今日の日付のページに、彼女はペンを走らせる。
『今日のTo Do:
1.
アルと公文書を処理する(完了)
2.
3.
午後のお茶(超過達成)
4.
5.
幸せを感じる(進行中❤)』
6.
書き終えて、彼女はページをじっと見つめた。単純なリストだ。でも、これが彼女の人生のすべてを表している。
仕事。休息。そして、幸せ。
窓の外では、夕日が沈みつつある。オレンジ色の光が、部屋を優しく包み込む。
アルベルトが部屋に入ってくる。彼も宴を早めに切り上げたらしい。
「エリザベスは?」
「もう寝ました」
「そうか」
アルベルトはアリシアの後ろに立ち、そっと彼女の肩に手を置く。二人はしばらく、窓の外の夕焼けを見つめていた。
「今日、クラウドが変なことを言ってたな」
アルベルトが突然、口を開く。
「あの弟め、お前のことを詮索していたようだ」
「ええ、少し……」
「気にするな。あいつは昔から、人の秘密を嗅ぎ回るのが好きなんだ」
アルベルトはアリシアの肩をそっと抱く。
「たとえお前に秘密があったとしても、構わない。今のお前が、本当のお前なのだから」
「アル……」
「私は、今ここにいるお前を愛している。それだけで十分だ」
アリシアの目に、涙が浮かぶ。彼は振り返り、彼女の涙をそっと拭った。
「泣くんじゃない。お前が泣くと、私まで胸が苦しくなる」
「ごめん……嬉しくて」
「馬鹿者」
二人は抱き合ったまま、夕日が完全に沈むのを見届ける。部屋には、ランプの柔らかな灯りがともる。

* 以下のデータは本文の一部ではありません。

Lemma continue_ok i :
  op_ok (RunContinue i) continue_recovered_candidate (fun s r => Decided (tracked_generation s) r).
Proof.
  intros s w r s' w' Hop Hw Hs. unfold continue_recovered_candidate, tracked_generation in *.
  destruct (rs_recovery s) as [x|] eqn:Ex.
  2: { idle Hop. simpl. by rewrite Ex. }
  destruct (session_fields _ _ Hs) as (_ & Hr & _). destruct (Hr x Ex) as [Hx Hlast].
  eapply (start_candidate_ok (RunContinue i) x (ls_launches x) (Decided (ls_operation_generation x)));
    [by right|done..| |eauto|done| |].
  - intros old launch _ Hph (M1 & _ & _) Eg Ec El Hmax. rewrite Ex in M1. split.
    + eapply step_continue; [done|by symmetry|done|done|done|lia].
    + simpl. rewrite <- M1, El, Eg. lia.
  - intros Hm Hsame. simpl. rewrite Ex. by split_and!.
  - intros Hl. simpl. rewrite Ex. by split_and!.
Qed.

Lemma next_launch_rank old launch : run_valid old -> next_launch old launch -> 0 < ls_operation_generation launch ->
  rank (Some old) < 3 * ls_operation_generation launch + ls_launches launch.
Proof.
  intros Hv (Hn & Hacc & _) Hg. destruct (run_valid_fields old Hv) as [(_ & Hr & _) _]. simpl.
  destruct (rv_recovery old) as [x|].
  - destruct (Hr x eq_refl) as [(_ & _ & Hl) _]. unfold MAX_RECOVERY_LAUNCHES in Hl. lia.
  - destruct (rv_last_recovery_generation old) as [a|]; [|lia]. specialize (Hacc a eq_refl). lia.
Qed.

(** Starting [launch] over the value the session knows *)
Lemma start_step i old launch w : stored w = Some old -> rv_phase old = PhaseUnclean -> next_launch old launch ->
  0 < ls_operation_generation launch ->
  value_step (RunStart i (ls_operation_generation launch) (ls_candidate launch)) (Some old)
    (unclean (rv_last_recovery_generation old) (Some launch) (rv_pending_migration old)) /\
  rank (Some old) < 3 * ls_operation_generation launch + ls_launches launch.
Proof.
  intros Hw Hph Hn Hg. split; [by apply step_start|]. apply next_launch_rank; [|done|done]. by apply (stored_valid w).
Qed.

Lemma start_new_ok i g c s w r s' w' :
  start_new_candidate g c s w = (r, s', w') -> world_ok w -> session_ok w s -> g <> 0 -> in_u64 g ->
  RecoveryCandidateIdentity_validate c = Ok tt ->
  (forall x, rs_recovery s = Some x -> ls_operation_generation x < g) ->
  world_ok w' /\ session_ok w' s' /\ keeps w w' /\ (stored w' = stored w \/ stepped (RunStart i g c) w w') /\
  session_reply (RunStart i g c) (Decided g r) s s' w w' /\ launched (Decided g r) w w'.
Proof.
  intros Hop Hw Hs Hg Hu Hc Hx. unfold start_new_candidate in Hop.
  assert ((forall g', rs_last_recovery_generation s = Some g' -> g' < g) ->
    start_candidate {| ls_operation_generation := g; ls_candidate := c; ls_launches := 1 |} 0 s w = (r, s', w') ->
    world_ok w' /\ session_ok w' s' /\ keeps w w' /\ (stored w' = stored w \/ stepped (RunStart i g c) w w') /\
    session_reply (RunStart i g c) (Decided g r) s s' w w' /\ launched (Decided g r) w w') as Hstart.
  { intros Hlast Hst. eapply (start_candidate_ok (RunStart i g c) _ 0 (Decided g)) in Hst;
      [exact Hst|by left|done|done| |done| |eauto|done|done|by split].
    - split_and!; [done|done|simpl; lia|unfold MAX_RECOVERY_LAUNCHES; simpl; lia].
    - intros old launch Ho Hph (M1 & M2 & _) Eg Ec El Hmax. simpl in Eg, Ec. rewrite <- Eg, <- Ec.
      apply (start_step i old launch w Ho Hph); [|unfold_ints; lia]. unfold next_launch. rewrite <- M1, <- M2, Eg, El.
      split_and!; [|done|done]. destruct (rs_recovery s) as [x|]; [|done]. left. split; [by apply Hx|done]. }
  destruct (rs_last_recovery_generation s) as [a|] eqn:Ea; [|by apply Hstart].
  destruct (Z.ltb_spec g a).
  { idle Hop. }
  destruct (Z.eqb_spec g a).
  { injection Hop as <- <- <-. subst a.
    split_and!; [done|by apply same_fields_ok|by apply keeps_same|by left|by split_and!|done]. }
  apply Hstart; [|done]. intros g' [= <-]. lia.
Qed.

Lemma start_ok i g c : in_u64 g -> RecoveryCandidateIdentity_validate c = Ok tt ->
  op_ok (RunStart i g c) (start_recovered_candidate g c) (fun _ r => Decided g r).
Proof.
  intros Hu Hc s w r s' w' Hop Hw Hs. unfold start_recovered_candidate in Hop.
  destruct (Z.eqb_spec g 0).
  { idle Hop. }
  destruct (rs_recovery s) as [x|] eqn:Ex; [|eapply start_new_ok; try done; rewrite Ex; done].
  destruct (Z.eqb_spec (ls_operation_generation x) g) as [Eg|Eg].
  - case_bool_decide as Ec; cbn [negb] in Hop.
    2: { idle Hop. }
    destruct (session_fields _ _ Hs) as (_ & Hr & _). destruct (Hr x Ex) as [Hx Hlast]. subst g c.
    eapply (start_candidate_ok _ x (ls_launches x) (Decided (ls_operation_generation x)));
      [by right|done..| |eauto|done| |by split].
    + intros old launch Ho Hph (M1 & M2 & _) Eg' Ec' El Hmax. rewrite Ex in M1. rewrite <- Eg', <- Ec'.
      apply (start_step i old launch w Ho Hph); [|rewrite Eg'; unfold_ints; lia].
      unfold next_launch. rewrite <- M1, <- M2, Eg'. split_and!; [by right|done|lia].
    + intros Hm Hsame. split; [done|]. rewrite Ex. split_and!; [done..|]. f_equal. apply launch_eta.
  - destruct (Z.ltb_spec g (ls_operation_generation x)).
    { idle Hop. }
    eapply start_new_ok; try done. rewrite Ex. intros y [= <-]. lia.
Qed.
(* ===== verification/Checkpoint.v ===== *)
(** * Reader checkpoints and their binary envelope

    Models [crates/codex/src/reader/checkpoint.rs] (the invariants of a reader
    checkpoint) and [crates/codex/src/checkpoint_codec.rs] (its 154-byte header
    and the JSON of the parser state behind it).

    The parser state is used through the interface [ResumeState] only: its JSON
    form ([serde_json::to_vec] and [from_slice], a library) and the check
    [ParserState::from_resume].  The cursor of the decoder is the suffix of the
    input that is still to be read; every field read happens after the length
    check that makes it succeed. *)

From S2P Require Import Prelude.

(** ** What a checkpoint needs of the parser state *)

Class ResumeState (R : Type) := {
  (** [serde_json::to_vec]; [None] is its error *)
  to_vec : R -> option (list Z);
  (** [serde_json::from_slice] *)
  from_slice : list Z -> option R;
  (** [ParserState::from_resume(..).is_ok()] *)
  resumable : R -> bool;
  resume_eq_dec :: EqDecision R
}.

(** The documented behaviour of the serializer: what it writes can be read back. *)
Class ResumeLaws (R : Type) `{!ResumeState R} : Prop :=
  from_to_vec : forall r json, to_vec r = Some json -> from_slice json = Some r.

(** ** [reader/checkpoint.rs] *)

Definition READER_CHECKPOINT_SCHEMA_VERSION : Z := 1.
Definition PARSER_SCHEMA_VERSION : Z := 2.
Definition MAX_ANCHOR_BYTES : Z := 4096.
Definition MAX_RESUME_BYTES : Z := 32 * 1024.

Inductive VerificationLevel := Incremental | FullPrefix.
#[export] Instance VerificationLevel_eq_dec : EqDecision VerificationLevel.
Proof. solve_decision. Defined.

Inductive ReaderCheckpointErrorCode :=
| UnsupportedParserVersion
| InvalidOffset
| InvalidAnchor
| ReaderInvalidFlags
| ReaderInvalidResume
| ResumeTooLarge.

Record BoundaryAnchor := { anchor_start : Z; anchor_len : Z; anchor_sha256 : list Z }.

Definition BoundaryAnchor_new (start len : Z) (sha256 : list Z)
  : result BoundaryAnchor ReaderCheckpointErrorCode :=
  fail_if (MAX_ANCHOR_BYTES <? len) || is_none (checked_add u64_max start len)
  with InvalidAnchor else
  Ok {| anchor_start := start; anchor_len := len; anchor_sha256 := sha256 |}.

Definition anchor_end (a : BoundaryAnchor) : option Z :=
  checked_add u64_max (anchor_start a) (anchor_len a).

Record ReaderCheckpointParts (R : Type) := {
  parser_schema_version : Z;
  physical_identity : option (list Z);
  logical_identity : list Z;
  committed_offset : Z;
  scan_offset : Z;
  observed_file_length : Z;
  modified_time_ns : option Z;
  anchor : BoundaryAnchor;
  resume : R;
  discarding_oversized_line : bool;
  incomplete_tail : bool;
  verification : VerificationLevel
}.
Arguments parser_schema_version {R}.
Arguments physical_identity {R}.
Arguments logical_identity {R}.
Arguments committed_offset {R}.
Arguments scan_offset {R}.
Arguments observed_file_length {R}.
Arguments modified_time_ns {R}.
Arguments anchor {R}.
Arguments resume {R}.
Arguments discarding_oversized_line {R}.
Arguments incomplete_tail {R}.
Arguments verification {R}.

(** ** [checkpoint_codec.rs] *)

Definition MAX_CODEX_CHECKPOINT_BYTES : Z := 32 * 1024.
Definition MAGIC : list Z := lit "TMCP".
Definition ENVELOPE_VERSION : Z := 1.
Definition FLAG_PHYSICAL_IDENTITY : Z := Z.shiftl 1 0.
Definition FLAG_MODIFIED_TIME : Z := Z.shiftl 1 1.
Definition FLAG_DISCARDING_OVERSIZED_LINE : Z := Z.shiftl 1 2.
Definition FLAG_INCOMPLETE_TAIL : Z := Z.shiftl 1 3.
Definition FLAG_FULL_PREFIX : Z := Z.shiftl 1 4.
Definition KNOWN_FLAGS : Z :=
  Z.lor (Z.lor (Z.lor (Z.lor FLAG_PHYSICAL_IDENTITY FLAG_MODIFIED_TIME)
    FLAG_DISCARDING_OVERSIZED_LINE) FLAG_INCOMPLETE_TAIL) FLAG_FULL_PREFIX.
Definition FIXED_BYTES : Z := 154.

Inductive CodexCheckpointErrorCode :=
| InvalidEnvelope
| UnsupportedVersion
| CapacityExceeded
| InvalidFlags
| IdentityMismatch
| TrailingBytes
| InvalidResume
| InvalidCheckpoint.

(** [push_u16], [push_u32], [push_u64], [push_i64] *)
Definition push_u16 (value : Z) : list Z := le_bytes 2 value.
Definition push_u32 (value : Z) : list Z := le_bytes 4 value.
Definition push_u64 (value : Z) : list Z := le_bytes 8 value.
Definition push_i64 (value : Z) : list Z := le_bytes 8 (value mod 2 ^ 64).

(** [take_array]: the field and the suffix after it *)
Definition take_array (n : nat) (rest : list Z) : list Z * list Z := (take n rest, drop n rest).
Definition take_uint (n : nat) (rest : list Z) : Z * list Z :=
  let '(bytes, rest) := take_array n rest in (le_value bytes, rest).
Definition take_u16 : list Z -> Z * list Z := take_uint 2.
Definition take_u32 : list Z -> Z * list Z := take_uint 4.
Definition take_u64 : list Z -> Z * list Z := take_uint 8.
Definition take_i64 (rest : list Z) : Z * list Z :=
  let '(value, rest) := take_uint 8 rest in
  (if value <=? i64_max then value else value - 2 ^ 64, rest).
Definition take_32 : list Z -> list Z * list Z := take_array 32.

Definition has_flag (flags mask : Z) : bool := negb (Z.land flags mask =? 0).

Section checkpoint.
Context {R : Type} `{!ResumeState R}.

Definition ReaderCheckpointV1_new (parts : ReaderCheckpointParts R)
  : result (ReaderCheckpointParts R) ReaderCheckpointErrorCode :=
  fail_if negb (parser_schema_version parts =? PARSER_SCHEMA_VERSION)
  with UnsupportedParserVersion else
  fail_if negb (resumable (resume parts)) with ReaderInvalidResume else
  let? resume_bytes := ok_or (to_vec (resume parts)) ReaderInvalidResume in
  fail_if MAX_RESUME_BYTES <? Z.of_nat (length resume_bytes) with ResumeTooLarge else
  fail_if (scan_offset parts <? committed_offset parts)
    || (observed_file_length parts <? scan_offset parts)
    || (negb (discarding_oversized_line parts)
        && negb (scan_offset parts =? committed_offset parts))
  with InvalidOffset else
  fail_if is_none_or (anchor_end (anchor parts)) (fun e => committed_offset parts <? e)
  with InvalidAnchor else
  fail_if discarding_oversized_line parts
    && (negb (incomplete_tail parts) || (scan_offset parts =? committed_offset parts))
  with ReaderInvalidFlags else
  Ok parts.

Definition encode_flags (reader : ReaderCheckpointParts R) : Z :=
  let flags := 0 in
  let flags := Z.lor flags (if is_some (physical_identity reader) then FLAG_PHYSICAL_IDENTITY else 0) in
  let flags := Z.lor flags (if is_some (modified_time_ns reader) then FLAG_MODIFIED_TIME else 0) in
  let flags :=
    if discarding_oversized_line reader then Z.lor flags FLAG_DISCARDING_OVERSIZED_LINE else flags in
  let flags := if incomplete_tail reader then Z.lor flags FLAG_INCOMPLETE_TAIL else flags in
  if bool_decide (verification reader = FullPrefix) then Z.lor flags FLAG_FULL_PREFIX else flags.

(** The bytes [encode] pushes, in order *)
Definition envelope (reader : ReaderCheckpointParts R) (resume_len : Z) (resume_json : list Z) : list Z :=
  MAGIC ++ push_u16 ENVELOPE_VERSION ++ push_u16 READER_CHECKPOINT_SCHEMA_VERSION
  ++ push_u16 (parser_schema_version reader) ++ push_u16 (encode_flags reader)
  ++ logical_identity reader
  ++ unwrap_or (physical_identity reader) (replicate 32 0)
  ++ push_u64 (committed_offset reader) ++ push_u64 (scan_offset reader)
  ++ push_u64 (observed_file_length reader)
  ++ push_i64 (unwrap_or (modified_time_ns reader) 0)
  ++ push_u64 (anchor_start (anchor reader)) ++ push_u16 (anchor_len (anchor reader))
  ++ anchor_sha256 (anchor reader)
  ++ push_u32 resume_len ++ resume_json.

Definition encode (reader : ReaderCheckpointParts R) : result (list Z) CodexCheckpointErrorCode :=
  let? resume_json := ok_or (to_vec (resume reader)) InvalidResume in
  let resume_len := Z.of_nat (length resume_json) in
  let total := FIXED_BYTES + resume_len in
  fail_if (MAX_RESUME_BYTES <? resume_len) || (MAX_CODEX_CHECKPOINT_BYTES <? total)
  with CapacityExceeded else
  Ok (envelope reader resume_len resume_json).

アリシアの視界の隅に、ベルのインターフェースがふと表示される。
いつもの青い画面ではなく、温かなオレンジ色に染まった画面。そこには、文字もデータもない。
ただ一つの、大きくて柔らかなハートのマーク。
❤
そして、小さな文字で。
【観測継続中… 幸福度:最大値突破… 記録保存…】
【この瞬間を、永遠に】
マークはゆっくりと消えていく。アリシアは微笑んだ。
彼女はアルベルトの腕の中に、より深く寄り添う。
エリザベスが、揺りかごの中で小さな寝息を立てる。
外では、星が一つ、また一つと輝き始める。
長い一日の終わり。でも、明日もまた、新しい一日が始まる。
リストは続く。幸せのリストが。
アリシアは目を閉じ、アルベルトの鼓動に耳を澄ませた。
これが、彼女の選んだ人生だ。
リストと共に、愛と共に。
そして、たくさんの「これから」と共に。
静かな夜が、三人を優しく包み込む。
すべては、まだ始まったばかりだ。